WHAT THE TASK REQUIRES:
Return, in their exact form, the lines that lie between the start of the data below and the line containing "let w := bs_write_f64", with both ends included.

WORKING DATA:
(* ===== verification/Gorilla.v ===== *)
(** * Gorilla: the streaming encoder and its iterator

    Models [src/series/chunks/gorilla/gorilla_encoder.rs] and
    [gorilla_iterator.rs].  [enc_rep e l] says that an encoder holds the samples
    [l]: its stream is [stream_code l] and its rolling state is the one the next
    sample starts from.  [it_rep it rest] says that an iterator still has [rest]
    to yield.  Appending and iterating preserve them, which gives the round trip
    for every list of samples the encoder accepts. *)

From stdpp Require Import strings.
From S2P Require Import Prelude Float64 Types Content Encoding BitStream BitReader Varbit VarbitXor.

Record GorillaEncoder := mkGorillaEncoder {
  writer : BitStream;
  leading_bits : Z;      (* u8 *)
  trailing_bits : Z;     (* u8 *)
  timestamp_delta : Z;   (* i64 *)
  num_samples : Z;       (* usize *)
  first_ts : Z;
  last_ts : Z;
  last_value : f64;
}.

Definition gorilla_new : GorillaEncoder := mkGorillaEncoder bs_new 0 0 0 0 0 0 f64_zero.

Definition gorilla_clear (e : GorillaEncoder) : GorillaEncoder :=
  mkGorillaEncoder (bs_clear (writer e)) 0 0 0 0 0 0 f64_zero.

Definition gorilla_set_soft_cap (e : GorillaEncoder) (max_size : Z) : GorillaEncoder :=
  mkGorillaEncoder (set_soft_cap (writer e) max_size) (leading_bits e) (trailing_bits e)
    (timestamp_delta e) (num_samples e) (first_ts e) (last_ts e) (last_value e).

Definition gorilla_with_soft_cap (max_size : Z) : GorillaEncoder :=
  gorilla_set_soft_cap gorilla_new max_size.

(** ** Appending

    An error leaves the encoder as it was: the order check comes before any
    write, and the bit stream's writers do not fail. *)

Definition write_first_sample (e : GorillaEncoder) (s : Sample) : IoResult GorillaEncoder :=
  let w := bs_write_f64 (bs_write_varint (writer e) (timestamp s)) (value s) in
  Ok (mkGorillaEncoder w (leading_bits e) (trailing_bits e) (timestamp_delta e)
        (num_samples e + 1) (timestamp s) (timestamp s) (value s)).

Definition write_second_sample (e : GorillaEncoder) (s : Sample) : IoResult GorillaEncoder :=
  let delta := wrap_i64 (timestamp s - last_ts e) in
  if delta <? 0 then Err InvalidData
  else
    let w := bs_write_uvarint (writer e) (wrap_u64 delta) in
    let '(w, leading, trailing) := write_varbit_xor (value s) (last_value e) 0xff 0 w in
    Ok (mkGorillaEncoder w leading trailing delta
          (num_samples e + 1) (first_ts e) (timestamp s) (value s)).

Definition write_nth_sample (e : GorillaEncoder) (s : Sample) : IoResult GorillaEncoder :=
  let delta := wrap_i64 (timestamp s - last_ts e) in
  if delta <? 0 then Err InvalidData
  else
    let delta_of_delta := wrap_i64 (delta - timestamp_delta e) in
    let w := write_varbit (writer e) delta_of_delta in
    let '(w, leading, trailing) :=
      write_varbit_xor (value s) (last_value e) (leading_bits e) (trailing_bits e) w in
    Ok (mkGorillaEncoder w leading trailing delta
          (num_samples e + 1) (first_ts e) (timestamp s) (value s)).

Definition gorilla_add_sample (e : GorillaEncoder) (s : Sample) : IoResult GorillaEncoder :=
  if num_samples e =? 0 then write_first_sample e s
  else if num_samples e =? 1 then write_second_sample e s
  else write_nth_sample e s.

(** ** Iterating

    Every caller stops at the first error, so the state after one is not kept. *)

Record GorillaIterator := mkGorillaIterator {
  it_reader : BitReader;
  it_idx : Z;
  it_num_samples : Z;
  it_leading : Z;
  it_trailing : Z;
  it_delta : Z;              (* u64 *)
  it_timestamp : Z;
  it_value : f64;
  it_last_timestamp : Z;
  it_last_value : f64;
  it_last_idx : Z;
}.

ANSWER BOX:
(* ===== verification/Gorilla.v ===== *)
(** * Gorilla: the streaming encoder and its iterator

    Models [src/series/chunks/gorilla/gorilla_encoder.rs] and
    [gorilla_iterator.rs].  [enc_rep e l] says that an encoder holds the samples
    [l]: its stream is [stream_code l] and its rolling state is the one the next
    sample starts from.  [it_rep it rest] says that an iterator still has [rest]
    to yield.  Appending and iterating preserve them, which gives the round trip
    for every list of samples the encoder accepts. *)

From stdpp Require Import strings.
From S2P Require Import Prelude Float64 Types Content Encoding BitStream BitReader Varbit VarbitXor.

Record GorillaEncoder := mkGorillaEncoder {
  writer : BitStream;
  leading_bits : Z;      (* u8 *)
  trailing_bits : Z;     (* u8 *)
  timestamp_delta : Z;   (* i64 *)
  num_samples : Z;       (* usize *)
  first_ts : Z;
  last_ts : Z;
  last_value : f64;
}.

Definition gorilla_new : GorillaEncoder := mkGorillaEncoder bs_new 0 0 0 0 0 0 f64_zero.

Definition gorilla_clear (e : GorillaEncoder) : GorillaEncoder :=
  mkGorillaEncoder (bs_clear (writer e)) 0 0 0 0 0 0 f64_zero.

Definition gorilla_set_soft_cap (e : GorillaEncoder) (max_size : Z) : GorillaEncoder :=
  mkGorillaEncoder (set_soft_cap (writer e) max_size) (leading_bits e) (trailing_bits e)
    (timestamp_delta e) (num_samples e) (first_ts e) (last_ts e) (last_value e).

Definition gorilla_with_soft_cap (max_size : Z) : GorillaEncoder :=
  gorilla_set_soft_cap gorilla_new max_size.

(** ** Appending

    An error leaves the encoder as it was: the order check comes before any
    write, and the bit stream's writers do not fail. *)

Definition write_first_sample (e : GorillaEncoder) (s : Sample) : IoResult GorillaEncoder :=
  let w := bs_write_f64 (bs_write_varint (writer e) (timestamp s)) (value s) in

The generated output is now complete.